近頃、ころんでばかりいる。
疲れているせいかも。
最初に派手にころんだのは出勤途中で、道路を横断して歩道に上がらないまま歩いていたら、低くなった歩道に躓いてしまった。グアムで買ったクロックスもどきを履いていたため、靴が地面にはりついてしまったかのように、気がついたら歩道にうつ伏せで寝ていた。
かなり恥ずかしかったが、そのまま起き上がり、腕を上げて歩いた。小指のすぐ下の皮がない。血が流れてきたので、なんとかクリニックにたどりつくと、そのまま流しで傷口を洗い、看護師に手当てしてもらった。
指を動かしてみたら、大したことがなさそうなので、そのまま仕事をしていたら、1時間くらいしてから手首のあたりがズキズキ痛み出した。傷が痛いのか、打撲のせいなのか、あるいは両方なのか自分でもよくわからない。夜、家に戻ってから湿布を貼り、痛み止めのクリームを塗った。
そういうわけで、しばらく手首は動かないし、握力がないため包丁ももてないし、食事も左手でしていたが、さすがに不便なので痛み止めのクリームを塗って普通に動かすことにした。動かさないでいたら今度はリハビリが大変になる。
ころんで骨折する、という話はよく聞くし、実際、同じ時期にころんだという人は、わたしより若いのに自転車から顔面から落ちて手を骨折したらしい。そうなると手は包帯でぐるぐる巻き。
そういう姿では仕事にならない。看護師も過去に2度ほどころんで骨折したらしい。それでも採血をしていたそうなので、わたしも目立たないように痛み止めのクリームを塗りながら仕事をしていた。
***
悪いことは重なる。
やっと手首の痛みがとれた頃、今度は看護師が腸閉塞で入院。彼女は18年前に癌の手術をして胃がない。胃がないことは以前から知っていたが、それが18年前というのは初耳だった。胃がないと腸閉塞を起こしやすいので、今までに起こしたことがないことのほうがめずらしいそう。
それでも突然のことで、そういうときにかぎって忙しい。この先どうなるのだろうと思いながら、深く考えるのはやめて働いていた。
姑さんがきて以来、あれにこれにやることは増えるし、休みは消えるし、ころんで怪我はするし、看護師は入院するし、そうやって忙しい中病院2つを掛け持ちして見舞いに行っているにもかかわらず1週間行かなかっただけで、姑さんに言わせると、わたしは3週間もきていないことになるらしい。

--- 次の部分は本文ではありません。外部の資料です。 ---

(* ===== verification/Toy.v ===== *)
(** * A small token to evaluate the definitions on

    A concrete instance of [Cryptoki] over the toy algorithms of [Crypto]: a
    table of objects, per-token login state, sessions that are numbered, and
    two faults to inject: a fuse that breaks the session of the n-th signature,
    and a number of sessions the module refuses to open.  Witnesses run the
    proxy's operations on it; no theorem depends on it. *)
From S2P Require Import Prelude RustStd Deps Session Crypto.

Module Toy.

Record TWorld := mkWorld {
  objects : list (option (list Attribute));
  logged_in : bool;
  opened : list nat;
  next : nat;
  broken : list nat;
  fuse : option nat;
  refuse : nat
}.

Definition with_objects (o : list (option (list Attribute))) (w : TWorld) : TWorld :=
  mkWorld o (logged_in w) (opened w) (next w) (broken w) (fuse w) (refuse w).
Definition with_login (b : bool) (w : TWorld) : TWorld :=
  mkWorld (objects w) b (opened w) (next w) (broken w) (fuse w) (refuse w).

Definition rv (e : RvError) (f : string) : CkError := Pkcs11 e f.

Definition alive (x : nat) (w : TWorld) : bool :=
  bool_decide (x ∈ opened w) && bool_decide (x ∉ broken w).

(** Private objects are visible to the logged-in user only. *)
Definition visible (w : TWorld) (o : list Attribute) : bool :=
  logged_in w || negb (bool_decide (A_Private true ∈ o)).

Definition matches (w : TWorld) (t : list Attribute) (o : option (list Attribute)) : bool :=
  match o with
  | Some attrs => visible w attrs && forallb (λ a, bool_decide (a ∈ attrs)) t
  | None => false
  end.

Fixpoint indices (p : option (list Attribute) → bool) (n : nat)
    (l : list (option (list Attribute))) : list nat :=
  match l with
  | [] => []
  | o :: l => if p o then n :: indices p (S n) l else indices p (S n) l
  end.

Definition toy_view (w : TWorld) (x : nat) (t : list Attribute) : result (list nat) CkError :=
  if alive x w then Ok (indices (matches w t) 0 (objects w))
  else Err (rv SessionHandleInvalid "C_FindObjectsInit").

Definition attr_of (t : AttributeType) (a : Attribute) : bool :=
  match t, a with
  | AT_KeyType, A_KeyType _ | AT_EcPoint, A_EcPoint _ | AT_Modulus, A_Modulus _
  | AT_PublicExponent, A_PublicExponent _ | AT_Sensitive, A_Sensitive _
  | AT_Extractable, A_Extractable _ => true
  | _, _ => false
  end.

Definition toy_get_attributes (x h : nat) (ts : list AttributeType) (w : TWorld) :
    result (list Attribute) CkError :=
  if alive x w then
    match mjoin (objects w !! h) with
    | Some attrs => Ok (ts ≫= λ t, List.filter (attr_of t) attrs)
    | None => Err (rv (RvOther 130) "C_GetAttributeValue")
    end
  else Err (rv SessionHandleInvalid "C_GetAttributeValue").

(** An operation with a key: the session must be alive and logged in. *)
Definition with_key {A} (f : string) (x h : nat) (w : TWorld)
    (k : list Attribute → result A CkError) : result A CkError :=
  if negb (alive x w) then Err (rv SessionHandleInvalid f)
  else if negb (logged_in w) then Err (rv UserNotLoggedIn f)
  else match mjoin (objects w !! h) with
       | Some attrs => k attrs
       | None => Err (rv (RvOther 96) f)
       end.

Definition toy_sign_rsa (m : Mechanism) (d : bytes) : result bytes CkError :=
  match m with
  | M_RsaPkcs => Ok (x01 :: drop 19 d)
  | M_Sha256RsaPkcs => Ok (x01 :: Crypto.toy_sha256 d)
  | M_RsaPkcsPss _ => Ok (x02 :: d)
  | M_Sha256RsaPkcsPss _ => Ok (x02 :: Crypto.toy_sha256 d)
  | _ => Err (rv (RvOther 112) "C_Sign")
  end.

(** The mechanism must fit the key, and ECDSA takes a digest. *)
Definition toy_sign_data (key : list Attribute) (m : Mechanism) (d : bytes) : result bytes CkError :=
  match m with
  | M_Ecdsa =>
      if negb (bool_decide (A_KeyType KT_EC ∈ key)) then Err (rv (RvOther 99) "C_Sign")
      else if (length d =? 32)%nat then Ok (d ++ d) else Err (rv (RvOther 33) "C_Sign")
  | _ =>
      if negb (bool_decide (A_KeyType KT_RSA ∈ key)) then Err (rv (RvOther 99) "C_Sign")
      else toy_sign_rsa m d
  end.

(** The fuse burns with each signature. *)
Definition toy_sign (x : nat) (m : Mechanism) (h : nat) (d : bytes) : stR TWorld CkError bytes :=
  λ w, match fuse w with
       | Some O =>
           (Err (rv SessionClosed "C_Sign"),
            mkWorld (objects w) (logged_in w) (opened w) (next w) (x :: broken w) None (refuse w))
       | f =>
           (with_key "C_Sign" x h w (λ key, toy_sign_data key m d),
            mkWorld (objects w) (logged_in w) (opened w) (next w) (broken w) (pred <$> f) (refuse w))
       end.

Definition toy_tag (p : GcmParams) (d : bytes) : bytes :=
  take 16 (Crypto.toy_sha256 (gcm_iv p ++ gcm_aad p ++ d)).

Definition toy_encrypt (x : nat) (m : Mechanism) (h : nat) (d : bytes) (w : TWorld) :
    result bytes CkError :=
  with_key "C_Encrypt" x h w (λ _,
    match m with
    | M_AesGcm p => Ok (d ++ toy_tag p d)
    | _ => Err (rv (RvOther 112) "C_Encrypt")
    end).

Definition toy_decrypt (x : nat) (m : Mechanism) (h : nat) (d : bytes) (w : TWorld) :
    result bytes CkError :=
  with_key "C_Decrypt" x h w (λ _,
    match m with
    | M_AesGcm p =>
        let pt := take (length d - 16) d in
        if (length d <? 16)%nat then Err (rv EncryptedDataLenRange "C_Decrypt")
        else if bool_decide (drop (length d - 16) d = toy_tag p pt) then Ok pt
        else Err (rv EncryptedDataInvalid "C_Decrypt")
    | _ => Err (rv (RvOther 112) "C_Decrypt")
    end).

(** The point of the toy EC key, in its DER wrapping. *)
Definition toy_point : bytes := x04 :: replicate 64 x07.

Definition generated (m : Mechanism) : list Attribute :=
  match m with
  | M_EccKeyPairGen => [A_KeyType KT_EC; A_EcPoint (x04 :: x41 :: toy_point)]
  | M_RsaPkcsKeyPairGen => [A_KeyType KT_RSA; A_Modulus [xff]]
  | _ => [A_KeyType KT_AES]
  end.

(** An attribute has one value: a template that names two labels is refused. *)
Definition labels (a : list Attribute) : list bytes :=
  omap (λ x, match x with A_Label l => Some l | _ => None end) a.

Definition one_label (a : list Attribute) : bool :=
  match labels a with
  | [] => true
  | l :: ls => forallb (λ l', bool_decide (l' = l)) ls
  end.

Definition inconsistent (f : string) : CkError := rv (RvOther 209) f.

Definition allocate (o : list Attribute) (w : TWorld) : nat * TWorld :=
  (length (objects w), with_objects (objects w ++ [Some o]) w).

Definition toy_open (w : TWorld) : result nat CkError * TWorld :=
  match refuse w with
  | S n => (Err (rv DeviceError "C_OpenSession"),
            mkWorld (objects w) (logged_in w) (opened w) (next w) (broken w) (fuse w) n)
  | O => (Ok (next w),
          mkWorld (objects w) (logged_in w) (next w :: opened w) (S (next w)) (broken w) (fuse w) 0)
  end.

#[export] Instance toy_token : Cryptoki := {|
  World := TWorld;
  Context := unit;
  Slot := nat;
  Session := nat;
  ObjectHandle := nat;
  show_error e := match e with Pkcs11 _ f => "PKCS#11 error in " +:+ f | CkOther s => s end;
  debug_attribute o := match o with Some _ => "Some" | None => "None" end;
  load path := λ w, if String.eqb path "toy.so" then (Ok tt, w) else (Err (CkOther "no module"), w);
  finalize _ w := mkWorld (objects w) false [] (next w) [] (fuse w) (refuse w);
  initialize _ := λ w, (Ok tt, w);
  slots_with_token _ := λ w, (Ok [0%nat], w);
  get_library_info _ := λ w, (Ok (mkLibraryInfo "toy" 1 0), w);
  get_token_info _ _ := λ w, (Ok (mkTokenInfo "grpc-low-latency   " "toy"), w);
  open_rw_session _ _ := toy_open;
  login _ pin := λ w,
    if logged_in w then (Err (rv UserAlreadyLoggedIn "C_Login"), w)
    else if String.eqb pin "1234" then (Ok tt, with_login true w)
    else (Err (rv (RvOther 160) "C_Login"), w);
  logout _ := λ w, (Ok tt, with_login false w);
  close x w := mkWorld (objects w) (logged_in w) (filter (λ y, y ≠ x) (opened w)) (next w)
                 (broken w) (fuse w) (refuse w);
  find_objects x t := λ w, (toy_view w x t, w);
  get_attributes x h ts := λ w, (toy_get_attributes x h ts w, w);
  sign := toy_sign;
  verify x m h d s := λ w,
    (with_key "C_Verify" x h w (λ _,
       if Crypto.toy_valid m d s then Ok tt else Err (rv SignatureInvalid "C_Verify")), w);
  encrypt x m h d := λ w, (toy_encrypt x m h d w, w);
  decrypt x m h d := λ w, (toy_decrypt x m h d w, w);
  generate_key_pair x m pub priv := λ w,
    if one_label pub && one_label priv then
      let '(hpub, w1) := allocate (A_Class PUBLIC_KEY :: pub ++ generated m) w in
      let '(hpriv, w2) := allocate (A_Class PRIVATE_KEY :: priv ++ generated m) w1 in
      (Ok (hpub, hpriv), w2)
    else (Err (inconsistent "C_GenerateKeyPair"), w);
  generate_key x m t := λ w,
    if one_label t then
      let '(h, w1) := allocate (A_Class SECRET_KEY :: t ++ generated m) w in (Ok h, w1)
    else (Err (inconsistent "C_GenerateKey"), w);
  create_object x t := λ w,
    if one_label t then let '(h, w1) := allocate t w in (Ok h, w1)
    else (Err (inconsistent "C_CreateObject"), w);
  destroy_object x h := λ w, (Ok tt, with_objects (<[h := None]> (objects w)) w);
  gcm_params iv aad bits :=
    if (length iv <=? 256)%nat then Ok {| gcm_iv := iv; gcm_aad := aad; gcm_tag_bits := bits |}
    else Err (CkOther "iv too long")
|}.

(** A token that holds an EC pair and an AES key under [demo]. *)
Definition key_pair (label : string) : list (option (list Attribute)) :=
  [Some [A_Class PUBLIC_KEY; A_Label (as_bytes label); A_KeyType KT_EC;
         A_EcPoint (x04 :: x41 :: toy_point)];
   Some [A_Class PRIVATE_KEY; A_Label (as_bytes label); A_Private true; A_KeyType KT_EC]].

Definition demo_world : TWorld :=
  mkWorld (key_pair "demo" ++
           [Some [A_Class SECRET_KEY; A_Label (as_bytes "aes"); A_Private true; A_KeyType KT_AES]])
    false [] 0 [] None 0.

Definition demo_config : TokenConfig :=
  {| module_path := "toy.so"; config_token_label := "grpc-low-latency"; user_pin := "1234" |}.
End Toy.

その話をダンナから聞いたとき、わたしは腹が立って誰かが病院へ行った日をカウントしながらカレンダーに印をつけた。すると3日とあけずに誰かが見舞いに行っている。わたしとて、何回も行っている。
つまり、彼女は何も覚えていない。
でも、ちょっと話すだけではボケているわけでもないし、自分のことは自分でできるし、毎日のように洗濯までやり、髪の毛をピンで巻き、わたしが行く日には着替えて座って待っている。
このことも含めて、わたしは深く考えるのはやめた。
***
一週間もすると、退院したばかりの看護師は何事もなかったかのように働き出し、逆にわたしのほうがダウンしている。特にどこかが悪いというわけではないが、あえて言うなら夏バテかもしれない。寒くなったと思ったら急に暑くなり、なんとなく疲れやすい。
わたしがこんなに疲れているのに、もう1人の看護師は土曜日に休暇をとり、友達の結婚式へ出かけてしまった。しかも、今月からフルタイム働いてくれる予定だったのに、いまだに失業給付を受けているためにあいかわらず午前中しか来てくれない。彼女が調べてきたところ、7月くらいまで給付がおりるので、それまでは今のままがいいらしい。

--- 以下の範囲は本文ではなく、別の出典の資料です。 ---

(** ** Sessions are not leaked

    The sessions that were opened and not yet closed: opening adds a new one,
    closing removes it, and no other call changes them. *)

Class SessionTable (CK : Cryptoki) := {
  session_eq_dec :: EqDecision Session;
  held : World → Session → Prop;
  same_held (w w' : World) : Prop := ∀ y, held w' y ↔ held w y;
  open_held ctx sl w :
    match open_rw_session ctx sl w with
    | (Ok x, w') => ¬ held w x ∧ ∀ y, held w' y ↔ y = x ∨ held w y
    | (Err _, w') => same_held w w'
    end;
  close_held x w y : held (close x w) y ↔ held w y ∧ y ≠ x;
  login_held x pin : preserves same_held (login x pin);
  logout_held x : preserves same_held (logout x);
  find_held x t : preserves same_held (find_objects x t);
  attributes_held x h ts : preserves same_held (get_attributes x h ts);
  sign_held x m h d : preserves same_held (sign x m h d);
  verify_held x m h d sg : preserves same_held (verify x m h d sg);
  encrypt_held x m h d : preserves same_held (encrypt x m h d);
  decrypt_held x m h d : preserves same_held (decrypt x m h d)
}.

Section sessions.
Context {CK : Cryptoki} {CL : CryptoLib} {ST : SessionTable CK}.
Implicit Types s : WState.

#[local] Instance same_held_preorder : PreOrder same_held.
Proof.
  split; [by intros w y|]. intros w1 w2 w3 H12 H23 y.
  transitivity (held w2 y); [apply H23|apply H12].
Qed.

(** A session is opened, or everything is as before. *)
Lemma login_session_held ctx sl tok w :
  match login_session ctx sl tok w with
  | (Ok x, w') => ¬ held w x ∧ ∀ y, held w' y ↔ y = x ∨ held w y
  | (Err _, w') => same_held w w'
  end.
Proof.
  unfold login_session, with_context. unfold_st. pose proof (open_held ctx sl w) as Ho.
  destruct (open_rw_session ctx sl w) as [[x|e] w1]; [|done].
  pose proof (login_held x (user_pin tok) w1) as Hl. destruct Ho as [Hfresh Ho].
  destruct (login x (user_pin tok) w1) as [[u|e] w2]; simpl in Hl.
  - split; [done|]. intros y. by rewrite (Hl y).
  - intros y. rewrite close_held, (Hl y), Ho. naive_solver.
Qed.

Lemma open_worker_session_held ctx sl tok w :
  match open_worker_session ctx sl tok w with
  | (Ok x, w') => ¬ held w x ∧ ∀ y, held w' y ↔ y = x ∨ held w y
  | (Err _, w') => same_held w w'
  end.
Proof.
  unfold open_worker_session. pose proof (login_session_held ctx sl tok w) as Hl.
  destruct (login_session ctx sl tok w) as [[x|e] w1]; [done|].
  destruct (match downcast_ck e with Some _ => _ | None => _ end); [|done].
  unfold_st. pose proof (open_held ctx sl w1) as Ho.
  destruct (open_rw_session ctx sl w1) as [[x|e'] w2]; [|by etrans].
  destruct Ho as [Hfresh Ho]. split; [by rewrite <-(Hl x)|].
  intros y. by rewrite Ho, (Hl y).
Qed.

(** From [s] to [s'] the worker's session is the only one that was exchanged. *)
Definition exchanged s s' : Prop :=
  held (world s'.2) (session s'.1) ∧
  (∀ y, held (world s'.2) y ↔ y = session s'.1 ∨ (held (world s.2) y ∧ y ≠ session s.1)) ∧
  (session s'.1 = session s.1 ∨ ¬ held (world s.2) (session s'.1)).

彼女は、前の職場を辞めてから10キロくらい体重が増え、友達の結婚式へ着て行く服がないと言うので、ほかの看護師から服を借りていた。休憩室で試着していたが、似合うかどうかは別として、ファスナーがあがったからよしとしよう、という感じ。でも、本人は案外気に入っていたのかも。
わたしが冗談で、「ネットで検索できるような結婚相談所とかあるでしょ?」と彼女に言うと、「あれは入会金だけでも40万円くらいかかるんですぅ。うちの親はお金がないからダメですぅ・・」と語尾を延ばしながら説明してくれた。

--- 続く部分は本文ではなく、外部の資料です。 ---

(* ===== verification/Pool.v ===== *)
(** * The worker pool ([pkcs11/pool.rs])

    N workers, each on its own thread, take jobs from one bounded channel;
    [submit] puts a job on it, or is refused at once, and then waits for the
    answer on a one-shot channel until [job_timeout].  The pool is a transition
    system: submitters, workers, the clock and cancellation interleave freely.
    A job's PKCS#11 work happens in the step in which its worker finishes it.

    [flume]'s channel is the class [Channel]; [tokio]'s one-shot channel and
    [timeout] are the rules that deliver an answer, and that give up when the
    deadline has passed and no answer is there. *)
From S2P Require Import Prelude RustStd Deps Session Crypto Toy Worker.

Local Open Scope Z_scope.

(** ** Configuration *)

Record PoolConfig := mkPoolConfig { cfg_workers : Z; cfg_queue_depth : Z; cfg_job_timeout : Z }.

(** [available_parallelism] is what the host reports. *)
Definition PoolConfig_default (available_parallelism : option Z) : PoolConfig :=
  let workers := default 4 available_parallelism in
  {| cfg_workers := workers; cfg_queue_depth := wrap_u64 (workers * 2); cfg_job_timeout := from_secs 5 |}.

Definition env_usize (e : env) (key : string) : option Z := e key ≫= parse_uint 64.

Definition PoolConfig_from_env (available_parallelism : option Z) (e : env) : PoolConfig :=
  let defaults := PoolConfig_default available_parallelism in
  {| cfg_workers := default (cfg_workers defaults) (env_usize e "HSM_WORKERS");
     cfg_queue_depth := default (cfg_queue_depth defaults) (env_usize e "HSM_QUEUE_DEPTH");
     cfg_job_timeout := default (cfg_job_timeout defaults)
                          (from_millis <$> env_usize e "HSM_JOB_TIMEOUT_MS") |}.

わたしはひたすら驚き、入会金のほかに月会費がかかり、結婚が決まったら成婚料が加算され、結局100万円くらいかかると彼女がまじめな顔で言うので、土曜日は休んでほしくなかったのだけど、さすがに休むなとは言えない状況に追い込まれてしまった。
・・・・・・・・・が、しかし、あまりにもバテているので、この数日間、どうもお仕事さぼりがちです。